[Provided records — start]
(* ===== verification/BufferedIOStream.v ===== *)
(** [anbox::graphics::BufferedIOStream] (graphics/buffered_io_stream.cpp): the
    byte stream between a guest's GL pipe and its render thread.  It is a client
    of the bounded-queue interface: the theorems below hold for any queue that
    satisfies it and are instantiated at [BufferQueue]. *)

From S2P Require Import Prelude BufferQueue.

Local Open Scope nat_scope.

Definition EINTR : Z := 4.

(** What one [send_raw] on the messenger does: it takes [n] of the offered bytes
    (at most all of them) or fails with [errno]. *)
Inductive send_result := Sent (n : nat) | Failed (errno : Z).

Section stream.
Context {Q : Type} `{BoundedQueue Q bytes} `{!PollableQueue Q bytes} `{!ClosableQueue Q bytes}.

(** [uninit n] are the [n] bytes that [resize_noinit] exposes; [small] is the
    in-place size of a [Buffer]. *)
Context (uninit : nat -> bytes) (small : nat).

Record stream := Stream {
  in_queue_ : Q;
  read_buffer_ : bytes;
  read_buffer_left_ : nat;
  out_queue_ : Q;
  write_buffer_ : bytes;
  write_allocated : bool;         (* write_buffer_.isAllocated() *)
  notified : list notification;   (* wake-ups issued by the queues *)
  request_sequence_ : Z;
  response_sequence_ : Z;
  sent_sequence_ : Z;
  current_opcode_ : Z;
  current_request_size_ : Z
}.

Definition resize_noinit (l : bytes) (n : nat) : bytes :=
  take n l ++ uninit (n - length l).

Definition BufferedIOStream (inq outq : Q) (buffer_size : nat) : stream :=
  Stream inq [] 0 outq (resize_noinit [] buffer_size) (small <? buffer_size) [] 0 0 0 0 0.
(** [perform] in full: the call that is made, the counters and the outcome. *)
Lemma perform_spec h method m a s :
  exists s', (perform h method m a s).1 = s' /\
    calls s' = calls s ++ [(method, m)] /\ channel s' = channel s /\
    (perform h method m a s).2 =
      match call_outcome a with
      | Ret _ => if (received (handles s h) + Z.of_nat (completions a) <=? 0)%Z then Throw RuntimeError
                 else match error a with Some _ => Throw RuntimeError | None => Ret tt end
      | o => o
      end /\
    received (handles s' h) = (received (handles s h) +
      match call_outcome a with Ret _ => Z.of_nat (completions a) | _ => 0 end)%Z /\
    (forall h', h' <> h -> handles s' h' = handles s h').
Proof.
  eexists. split; [done|]. unfold perform. erewrite !M_bind_ret by done.
  set (s1 := with_call (method, m) (on_handle h expect_result s)).
  change (Stub _ _ _ _) with s1.
  assert (Hother : forall f s h', h' <> h -> handles (on_handle h f s) h' = handles s h').
  { intros f s0 h' Hne. unfold on_handle. simpl. by rewrite decide_False. }
  destruct (call_outcome a) as [[]| | |] eqn:E.
  2-4: unfold mbind, M_bind, lift; simpl; rewrite decide_True by done; simpl;
    repeat split; try lia; intros; by apply Hother.
  erewrite M_bind_ret by done. erewrite M_bind_ret by done. erewrite M_bind_ret by done.
  unfold get. erewrite M_bind_ret by done.
  set (s2 := on_handle h wait_for_pending _).
  assert (Hr : received (handles s2 h) = (received (handles s h) + Z.of_nat (completions a))%Z).
  { unfold s2, wait_for_pending. rewrite !handles_on, iter_received. unfold s1, with_call. cbn [handles].
    by rewrite handles_on. }
  assert (Ho : forall h', h' <> h -> handles s2 h' = handles s h').
  { intros. unfold s2. rewrite !Hother by done. unfold s1, with_call. cbn [handles]. by apply Hother. }
  unfold has_result. rewrite Hr. rewrite Z.leb_antisym.
  destruct (0 <? _)%Z; simpl; [destruct (error a); simpl|]; repeat split; try done; exact Hr.
Qed.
[Provided records — finish]
# Exercise aim:
Extract from the records above the lines from the one containing "Definition BufferedIOStream (inq" to the one containing "assert (Ho : forall", both lines included, exactly as they appear and with nothing else.

# Solution for this exercise:
Definition BufferedIOStream (inq outq : Q) (buffer_size : nat) : stream :=
  Stream inq [] 0 outq (resize_noinit [] buffer_size) (small <? buffer_size) [] 0 0 0 0 0.
(** [perform] in full: the call that is made, the counters and the outcome. *)
Lemma perform_spec h method m a s :
  exists s', (perform h method m a s).1 = s' /\
    calls s' = calls s ++ [(method, m)] /\ channel s' = channel s /\
    (perform h method m a s).2 =
      match call_outcome a with
      | Ret _ => if (received (handles s h) + Z.of_nat (completions a) <=? 0)%Z then Throw RuntimeError
                 else match error a with Some _ => Throw RuntimeError | None => Ret tt end
      | o => o
      end /\
    received (handles s' h) = (received (handles s h) +
      match call_outcome a with Ret _ => Z.of_nat (completions a) | _ => 0 end)%Z /\
    (forall h', h' <> h -> handles s' h' = handles s h').
Proof.
  eexists. split; [done|]. unfold perform. erewrite !M_bind_ret by done.
  set (s1 := with_call (method, m) (on_handle h expect_result s)).
  change (Stub _ _ _ _) with s1.
  assert (Hother : forall f s h', h' <> h -> handles (on_handle h f s) h' = handles s h').
  { intros f s0 h' Hne. unfold on_handle. simpl. by rewrite decide_False. }
  destruct (call_outcome a) as [[]| | |] eqn:E.
  2-4: unfold mbind, M_bind, lift; simpl; rewrite decide_True by done; simpl;
    repeat split; try lia; intros; by apply Hother.
  erewrite M_bind_ret by done. erewrite M_bind_ret by done. erewrite M_bind_ret by done.
  unfold get. erewrite M_bind_ret by done.
  set (s2 := on_handle h wait_for_pending _).
  assert (Hr : received (handles s2 h) = (received (handles s h) + Z.of_nat (completions a))%Z).
  { unfold s2, wait_for_pending. rewrite !handles_on, iter_received. unfold s1, with_call. cbn [handles].
    by rewrite handles_on. }
  assert (Ho : forall h', h' <> h -> handles s2 h' = handles s h').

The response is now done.